# [WORK INSTRUCTIONS]
Once you reach the line containing "(λ st' l', walk_inv" in the data below, restate each line word for word up to and including the one containing "destruct Hi as".

(Collected data)
(** A file belongs to the service with the longest root above it, the first
    of them; to none, and the empty name, only when no root is above it. *)
Theorem ServiceFor_longest services filePath :
  (Forall (λ s, owns filePath s = false) services ∧ ServiceFor services filePath = "") ∨
  (∃ s, is_owner filePath services s ∧ ServiceFor services filePath = rs_Name s).
Proof.
  unfold ServiceFor.
  assert (let r := foldl (service_step filePath) ("", (-1)%Z) services in
    (Forall (λ s, owns filePath s = false) services ∧ r = ("", (-1)%Z)) ∨
    (∃ s, is_owner filePath services s ∧ r = (rs_Name s, Z.of_nat (root_len s)))) as H.
  { induction services as [|s services IH] using rev_ind; [by left |]. simpl in IH |- *.
    rewrite foldl_app. simpl. destruct IH as [[Hn ->]|(o & Ho & ->)]; rewrite service_step_owns by lia.
    - rewrite (proj2 (Z.ltb_lt _ _)) by lia. rewrite andb_true_r. destruct (owns filePath s) eqn:E.
      + right. exists s. split; [|done]. exists services, []. split_and!; [done | done | | constructor].
        eapply Forall_impl; [exact Hn |]. simpl. congruence.
      + left. split; [|done]. apply Forall_app. split; [done | by constructor].
    - destruct Ho as (pre & post & -> & Ho & H1 & H2). destruct (owns filePath s) eqn:E; simpl.
      + destruct (Z.ltb_spec (Z.of_nat (root_len o)) (Z.of_nat (root_len s))) as [Hlt|Hge]; right.
        * exists s. split; [|done]. exists (pre ++ o :: post), []. split_and!; [done | done | | constructor].
          apply Forall_app. split; [eapply Forall_impl; [exact H1 |]; simpl; intros t Ht Hot; specialize (Ht Hot); lia |].
          constructor; [lia |]. eapply Forall_impl; [exact H2 |]. simpl. intros t Ht Hot. specialize (Ht Hot). lia.
        * exists o. split; [|done]. exists pre, (post ++ [s]). rewrite <- app_assoc. split_and!; try done.
          apply Forall_app. split; [done |]. constructor; [lia | constructor].
      + right. exists o. split; [|done]. exists pre, (post ++ [s]). rewrite <- app_assoc. split_and!; try done.
        apply Forall_app. split; [done |]. constructor; [congruence | constructor]. }
  simpl in H. destruct H as [[Hn ->]|(s & Hs & ->)]; [by left | right; eauto].
Qed.

(** ** The unit at a range of lines *)

(** The order [UnitInRange] prefers units by: more lines shared, then a later
    start. *)
Definition beats (startLine endLine : Z) (u v : ASTUnit) : Prop :=
  (overlap startLine endLine v < overlap startLine endLine u)%Z ∨
  (overlap startLine endLine v = overlap startLine endLine u ∧ (u_StartLine v < u_StartLine u)%Z).

(** A range of lines names the unit that shares the most lines with it, the
    innermost of those, and the first of the units that tie on both; it names
    nothing exactly when no unit of the file shares a line with it. *)
Theorem UnitInRange_best {S : Storage} repoID filePath startLine endLine units :
  GetASTUnits (range_opts repoID filePath) = inr units →
  let stop := Z.max startLine endLine in
  match UnitInRange repoID filePath startLine endLine with
  | inr u => ∃ pre post, units = pre ++ u :: post ∧ (0 < overlap startLine stop u)%Z ∧
      Forall (λ v, (0 < overlap startLine stop v)%Z → beats startLine stop u v) pre ∧
      Forall (λ v, ¬ beats startLine stop v u) post
  | inl e => e = ErrNotFound ∧ Forall (λ v, (overlap startLine stop v ≤ 0)%Z) units
  end.
Proof.
  intros Hu. simpl. unfold UnitInRange. rewrite Hu.
  replace (if (endLine <? startLine)%Z then startLine else endLine) with (Z.max startLine endLine)
    by (case_if; bool_prop; lia).
  set (stop := Z.max startLine endLine). clear Hu.
  assert (match foldl (range_step startLine stop) (None, 0%Z) units with
    | (Some u, o) => o = overlap startLine stop u ∧ ∃ pre post, units = pre ++ u :: post ∧ (0 < overlap startLine stop u)%Z ∧
      Forall (λ v, (0 < overlap startLine stop v)%Z → beats startLine stop u v) pre ∧
      Forall (λ v, ¬ beats startLine stop v u) post
    | (None, o) => o = 0%Z ∧ Forall (λ v, (overlap startLine stop v ≤ 0)%Z) units
    end) as H.
  { induction units as [|v units IH] using rev_ind; [by split |].
    rewrite foldl_app. simpl. destruct (foldl _ _ units) as [[u|] o].
    - destruct IH as (-> & pre & post & -> & Hpos & H1 & H2). unfold range_step.
      assert (¬ beats startLine stop v u → Forall (λ v, ¬ beats startLine stop v u) (post ++ [v])) as Hkeep
        by (intros; apply Forall_app; split; [done | by constructor]).
      assert (beats startLine stop v u → (0 < overlap startLine stop v)%Z →
        overlap startLine stop v = overlap startLine stop v ∧ ∃ pre0 post0, (pre ++ u :: post) ++ [v] = pre0 ++ v :: post0 ∧
          (0 < overlap startLine stop v)%Z ∧
          Forall (λ w, (0 < overlap startLine stop w)%Z → beats startLine stop v w) pre0 ∧
          Forall (λ w, ¬ beats startLine stop w v) post0) as Hnew.
      { intros Hb Hp. split; [done |]. exists (pre ++ u :: post), []. split_and!; [done | done | | constructor].
        unfold beats in *. apply Forall_app. split.
        - eapply Forall_impl; [exact H1 |]. simpl. intros w Hw Hpw. specialize (Hw Hpw). lia.
        - constructor; [by intros _ |]. eapply Forall_impl; [exact H2 |]. simpl. intros w Hw Hpw. lia. }
      assert (¬ beats startLine stop v u → overlap startLine stop u = overlap startLine stop u ∧
        ∃ pre0 post0, (pre ++ u :: post) ++ [v] = pre0 ++ u :: post0 ∧ (0 < overlap startLine stop u)%Z ∧
          Forall (λ w, (0 < overlap startLine stop w)%Z → beats startLine stop u w) pre0 ∧
          Forall (λ w, ¬ beats startLine stop w u) post0) as Hold.
      { intros Hb. split; [done |]. exists pre, (post ++ [v]). rewrite <- app_assoc. split_and!; auto. }
      unfold beats in Hnew, Hold.
      case_if; [apply Hold; bool_prop; lia |]. case_if; [apply Hnew; bool_prop; lia |].
      case_if; [apply Hnew; bool_prop; lia |]. apply Hold.
      apply andb_false_iff in E1 as [E1|E1]; bool_prop; lia.
    - destruct IH as [-> IH]. unfold range_step. case_if; bool_prop.
      + split; [done |]. apply Forall_app. split; [done |]. by constructor.
      + rewrite (proj2 (Z.ltb_lt _ _)) by lia. split; [done |]. exists units, []. split_and!; [done | lia | | constructor].
        eapply Forall_impl; [exact IH |]. simpl. lia. }
  destruct (foldl _ _ units) as [[u|] o]; simpl; tauto.
Qed.

Definition lined (name : string) (startLine endLine : Z) : ASTUnit := {|
  u_ID := name; u_RepoID := "r"; u_FilePath := "a.go"; u_Language := "go"; u_Kind := "function"; u_Name := name;
  u_Qualified := name; u_ParentID := ""; u_StartLine := startLine; u_EndLine := endLine; u_StartByte := 0;
  u_EndByte := 0; u_Signature := ""; u_Doc := ""; u_Hash := ""; u_Meta := "" |}.

Lemma UnitInRange_best_witness :
  let units := [lined "File" 1 90; lined "Outer" 10 40; lined "Inner" 12 30; lined "Next" 41 60] in
  let S := memory_store units [] in
  (@UnitInRange S "r" "a.go" 14 20 = inr (lined "Inner" 12 30)) ∧ ¬ beats 14 20 (lined "Next" 41 60) (lined "Inner" 12 30).
Proof.
  set (units := [lined "File" 1 90; lined "Outer" 10 40; lined "Inner" 12 30; lined "Next" 41 60]). simpl.
  pose proof (@UnitInRange_best (memory_store units []) "r" "a.go" 14 20 units ltac:(vm_compute; reflexivity)) as H.
  assert (@UnitInRange (memory_store units []) "r" "a.go" 14 20 = inr (lined "Inner" 12 30)) as E
    by (vm_compute; reflexivity).
  cbv zeta in H. rewrite E in H. split; [exact E |].
  destruct H as (pre & post & Hu & _ & _ & H). rewrite Forall_forall in H. apply H.
  destruct pre as [|? [|? [|? [|? pre]]]]; simplify_eq/=; [by left |].
  by destruct pre.
Defined.

(** ** The units around a unit *)

Section Laws.
  Context {S : Storage} {unit_of : string → option ASTUnit} `{!StorageLaws S unit_of}.

(** The name of the service a unit belongs to, as the store has it. *)
Definition service_name (u : ASTUnit) : string :=
  if String.eqb (u_Kind u) KindService then u_Name u
  else
    let name := match services_of (u_RepoID u) with [] => "" | svcs => ServiceFor svcs (u_FilePath u) end in
    if String.eqb name "" then u_RepoID u else name.

Lemma runs_serviceForUnit u l :
  loader_ok (unit_of:=unit_of) l →
  runs (unit_of:=unit_of) (serviceForUnit u) l (λ svc l', svc = service_name u ∧ ld_units l' = ld_units l).
Proof.
  intros Hl. unfold serviceForUnit, service_name.
  destruct (String.eqb (u_Kind u) KindService); [by apply runs_ret |].
  unfold serviceOf, runs, mbind, M_bind, servicesOf.
  destruct (ld_services l !! u_RepoID u) as [svcs|] eqn:E.
  - rewrite (ok_services l Hl _ _ E). simpl. split; [done |].
    by destruct (services_of (u_RepoID u)).
  - fold (services_of (u_RepoID u)). simpl. split; [|by destruct (services_of (u_RepoID u))].
    split; [apply (ok_units l Hl) |]. simpl. intros r svcs. rewrite lookup_insert_Some.
    intros [[<- <-]|[_ H]]; [done | by apply (ok_services l Hl)].
Qed.

(** Two units an edge joins, in either direction, contracts to their
    implementations included. *)
Definition linked (x : string) (y : ASTUnit) : Prop :=
  (∃ e, step (unit_of:=unit_of) x e y) ∨
  (∃ es e, GetEdges (edge_opts "" x "") = inr es ∧ e ∈ es ∧ unit_of (e_SrcID e) = Some y).

Inductive reachable (from : string) : nat → string → Prop :=
  | reachable_start : reachable from 0 from
  | reachable_step d x y : reachable from d x → linked x y → reachable from (Datatypes.S d) (u_ID y).

Section Walk.
  Context (from : string).

Definition found (st : walk_state) : list string := map (λ r, u_ID (ru_Unit r)) (w_out st).

(** The walk at depth [d]: everything found is new, labelled with its service,
    in the store, and as far away as it says. *)
Record walk_inv (d : nat) (st : walk_state) : Prop := {
  wi_visited x : x ∈ w_visited st ↔ x = from ∨ x ∈ found st;
  wi_nodup : NoDup (from :: found st);
  wi_sorted : StronglySorted le (map ru_Distance (w_out st));
  wi_out r : r ∈ w_out st → 1 ≤ ru_Distance r ≤ d ∧ ru_Service r = service_name (ru_Unit r) ∧
    reachable from (ru_Distance r) (u_ID (ru_Unit r)) ∧ (∃ id, unit_of id = Some (ru_Unit r));
  wi_next x : x ∈ w_next st → reachable from d x
}.

Lemma runs_relate direction d x next st l :
  loader_ok (unit_of:=unit_of) l → walk_inv (Datatypes.S d) st → reachable from d x →
  (∀ n, n ∈ next → ∃ y, ew_Unit n = Some y ∧ linked x y ∧ ∃ id, unit_of id = Some y) →
  runs (unit_of:=unit_of) (relate direction (Datatypes.S d) next st) l
    (λ st' l', walk_inv (Datatypes.S d) st' ∧ ld_units l' = ld_units l).
Proof.
  intros Hl Hi Hx. revert st l Hl Hi. induction next as [|n next IH]; intros st l Hl Hi Hn; [by apply runs_ret |].
  cbn [relate]. destruct (Hn n (list_elem_of_here _ _)) as (y & -> & Hlink & Hy).
  assert (∀ n, n ∈ next → ∃ y, ew_Unit n = Some y ∧ linked x y ∧ ∃ id, unit_of id = Some y) as Hn'
    by (intros; apply Hn; by right).
  case_decide as Hv; [by apply IH |].
  eapply runs_seq; [by apply runs_serviceForUnit |]. intros svc l1 Hl1 [-> Hu1].
  eapply runs_mono; [apply IH; [done | | done] | by intros st' l2 _ [? ->]].
  destruct Hi as [H1 H2 H3 H4 H5]. rewrite H1 in Hv. split; cbn [w_visited w_out w_next].
  - intros z. unfold found. simpl. rewrite map_app, elem_of_union, H1, elem_of_app, elem_of_singleton.
    simpl. rewrite list_elem_of_singleton. unfold found. tauto.
  - unfold found. simpl. rewrite map_app. simpl.
    change (NoDup ((from :: found st) ++ [u_ID y])). apply NoDup_app. split_and!; [done | | apply NoDup_singleton].
    intros z Hz ->%list_elem_of_singleton. apply elem_of_cons in Hz. tauto.
  - rewrite map_app. apply StronglySorted_app_2; [|done | repeat constructor].
    intros a b (r & -> & Hr)%list_elem_of_fmap ->%list_elem_of_singleton. simpl. apply H4 in Hr. lia.
  - intros r [Hr| ->%list_elem_of_singleton]%elem_of_app; [by apply H4 |]. simpl.
    split_and!; [lia | lia | done | by eapply reachable_step | done].
  - intros z [Hz| ->%list_elem_of_singleton]%elem_of_app; [by apply H5 | by eapply reachable_step].
Qed.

# [WRITTEN RESPONSE]
    (λ st' l', walk_inv (Datatypes.S d) st' ∧ ld_units l' = ld_units l).
Proof.
  intros Hl Hi Hx. revert st l Hl Hi. induction next as [|n next IH]; intros st l Hl Hi Hn; [by apply runs_ret |].
  cbn [relate]. destruct (Hn n (list_elem_of_here _ _)) as (y & -> & Hlink & Hy).
  assert (∀ n, n ∈ next → ∃ y, ew_Unit n = Some y ∧ linked x y ∧ ∃ id, unit_of id = Some y) as Hn'
    by (intros; apply Hn; by right).
  case_decide as Hv; [by apply IH |].
  eapply runs_seq; [by apply runs_serviceForUnit |]. intros svc l1 Hl1 [-> Hu1].
  eapply runs_mono; [apply IH; [done | | done] | by intros st' l2 _ [? ->]].
  destruct Hi as [H1 H2 H3 H4 H5]. rewrite H1 in Hv. split; cbn [w_visited w_out w_next].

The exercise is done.